Exercise details: In the records that follow, find the line with "Hc by done."; from there, retype every line exactly through the line with "apply Hn. split;", which also belongs to the answer.
··· Records provided ···
Lemma free_area_removed others a fl s :
  inv admin s → a ∈ sAreaTable s → used_count (metaChunks s) a = 0 →
  ∃ s1, _FreeArea others a false fl s = _FreeArea others a true fl s1 ∧ inv admin s1 ∧ private a s1 ∧
    metaChunks s1 = metaChunks s.
Proof.
  intros Hinv Ht Hu. destruct (inv_table _ _ Hinv a Ht) as [A HA]. rewrite used_count_0 in Hu.
  set (s1 := (upd_list LComplete (filter (fun id => id ∉ complete_ids a)) (upd_list LShort (remove_elem (a, 0)) s))
    <| sAreaTable ::= fun T => T ∖ {[a]} |>).
  assert (∀ id, id ∈ meta_ids a → ∃ m, metaChunks s !! id = Some m ∧ usedChunkCount m = 0 ∧ id ∈ get_list (free_list id) s) as Hmc.
  { intros id Hid. destruct (inv_ids _ _ Hinv a id) as [m Hm]; [by eexists|done|]. exists m.
    pose proof (Hu id m Hid Hm) as Hz. split_and!; [done|by apply (mi_free _ _ _ (inv_mc _ _ Hinv _ _ Hm))|].
    apply (inv_lists _ _ Hinv). apply meta_ids_elem in Hid as [He _]. rewrite He. split; [done|]. exists m.
    split; [done|]. by apply place_free. }
  destruct (Hmc (a, 0)) as (m0 & Hm0 & Hu0 & Hl0); [by apply meta_ids_elem|]. change (free_list (a, 0)) with LShort in Hl0.
  exists s1. split_and!.
  - unfold _FreeArea. change (areas s1) with (areas s). rewrite HA. cbn [deref mbind outcome_bind].
    destruct (assert _); [|done..]. cbn [mbind outcome_bind]. rewrite Hm0. cbn [deref mbind outcome_bind].
    rewrite Hu0. cbn [Z.eqb assert mbind outcome_bind]. unfold STAILQ_REMOVE.
    rewrite (bool_decide_eq_true_2 ((a, 0) ∈ get_list LShort s)) by done. cbn [assert mbind outcome_bind].
    rewrite remove_complete_ok; [done| |].
    + pose proof (meta_ids_NoDup a) as Hnd. assert (meta_ids a = (a, 0) :: complete_ids a) as Hc by done.
      rewrite Hc in Hnd. by apply NoDup_cons in Hnd as [_ ?].
    + intros id Hid. apply complete_ids_elem in Hid as Hid'. destruct Hid' as [Hid' _].
      destruct (Hmc id Hid') as (m & ? & ? & Hl). exists m. split_and!; [done|done|].
      apply (free_lists_of_area a) in Hid; [|done]. by rewrite Hid in Hl.
  - assert (∀ n id, id ∈ get_list n s1 ↔ id ∈ get_list n s ∧ id.1 ≠ a) as Hget.
    { intros n id. assert (id ∈ get_list n s → id.1 = a → id ∈ meta_ids a ∧ free_list id = n) as Hin.
      { intros [_ (m & Hm & Hp)]%(inv_lists _ _ Hinv) He. pose proof (mc_area a id m s Hinv Hm He) as Hid.
        split; [done|]. rewrite place_free in Hp by by apply (Hu id). congruence. }
      assert (n = LSmall ∨ n = LMedium → id ∈ get_list n s → id.1 ≠ a) as Hpart.
      { intros Hn Hid He. destruct (Hin Hid He) as [_ Hf]. unfold free_list in Hf. destruct (id.2 =? 0); naive_solver. }
      destruct n.
      - change (get_list LComplete s1) with (filter (fun id => id ∉ complete_ids a) (get_list LComplete s)).
        rewrite list_elem_of_filter, complete_ids_elem, meta_ids_elem. split.
        + intros [Hn Hid]. split; [done|]. intros He. destruct (Hin Hid He) as [Hm Hf].
          apply Hn. split; [by apply meta_ids_elem|]. intros H0. unfold free_list in Hf. by rewrite H0 in Hf.
        + intros [? ?]. split; [|done]. naive_solver.
      - change (get_list LShort s1) with (remove_elem (a, 0) (get_list LShort s)). rewrite elem_of_remove. split.
        + intros [Hn Hid]. split; [done|]. intros He. destruct (Hin Hid He) as [Hm Hf].
          by apply (free_lists_of_area a id Hm) in Hf.
        + intros [? Hne]. split; [|done]. by intros ->.
      - change (get_list LSmall s1) with (get_list LSmall s). naive_solver.
      - change (get_list LMedium s1) with (get_list LMedium s). naive_solver. }
    split; try apply Hinv.
    + intros b [Hb _]%elem_of_difference. by apply (inv_table _ _ Hinv).
    + intros []; [apply NoDup_filter|apply NoDup_remove_elem|..]; [apply (inv_nodup _ _ Hinv LComplete)|
        apply (inv_nodup _ _ Hinv LShort)|apply (inv_nodup _ _ Hinv LSmall)|apply (inv_nodup _ _ Hinv LMedium)].
    + intros n id. rewrite Hget, (inv_lists _ _ Hinv). change (sAreaTable s1) with (sAreaTable s ∖ {[a]}).
      rewrite elem_of_difference, elem_of_singleton. change (metaChunks s1) with (metaChunks s). tauto.
    + intros b Hb. destruct (inv_free _ _ Hinv b Hb) as [? ?]. split; [done|]. intros [? _]%elem_of_difference. done.
    + intros id m Hm Hout. change (metaChunks s1) with (metaChunks s) in Hm.
      destruct (decide (id.1 = a)) as [He|He]; [apply (Hu id); [by eapply mc_area|done]|].
      apply (inv_out _ _ Hinv id m Hm). intros Ht'. apply Hout. apply elem_of_difference. split; [done|]. by rewrite elem_of_singleton.
  - split_and!; [by eexists| |].
    + intros [_ Hn]%elem_of_difference. by apply Hn, elem_of_singleton.
    + intros Hf. destruct (inv_free _ _ Hinv a Hf). done.
  - done.
Qed.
···
Written response:
    + pose proof (meta_ids_NoDup a) as Hnd. assert (meta_ids a = (a, 0) :: complete_ids a) as Hc by done.
      rewrite Hc in Hnd. by apply NoDup_cons in Hnd as [_ ?].
    + intros id Hid. apply complete_ids_elem in Hid as Hid'. destruct Hid' as [Hid' _].
      destruct (Hmc id Hid') as (m & ? & ? & Hl). exists m. split_and!; [done|done|].
      apply (free_lists_of_area a) in Hid; [|done]. by rewrite Hid in Hl.
  - assert (∀ n id, id ∈ get_list n s1 ↔ id ∈ get_list n s ∧ id.1 ≠ a) as Hget.
    { intros n id. assert (id ∈ get_list n s → id.1 = a → id ∈ meta_ids a ∧ free_list id = n) as Hin.
      { intros [_ (m & Hm & Hp)]%(inv_lists _ _ Hinv) He. pose proof (mc_area a id m s Hinv Hm He) as Hid.
        split; [done|]. rewrite place_free in Hp by by apply (Hu id). congruence. }
      assert (n = LSmall ∨ n = LMedium → id ∈ get_list n s → id.1 ≠ a) as Hpart.
      { intros Hn Hid He. destruct (Hin Hid He) as [_ Hf]. unfold free_list in Hf. destruct (id.2 =? 0); naive_solver. }
      destruct n.
      - change (get_list LComplete s1) with (filter (fun id => id ∉ complete_ids a) (get_list LComplete s)).
        rewrite list_elem_of_filter, complete_ids_elem, meta_ids_elem. split.
        + intros [Hn Hid]. split; [done|]. intros He. destruct (Hin Hid He) as [Hm Hf].
          apply Hn. split; [by apply meta_ids_elem|]. intros H0. unfold free_list in Hf. by rewrite H0 in Hf.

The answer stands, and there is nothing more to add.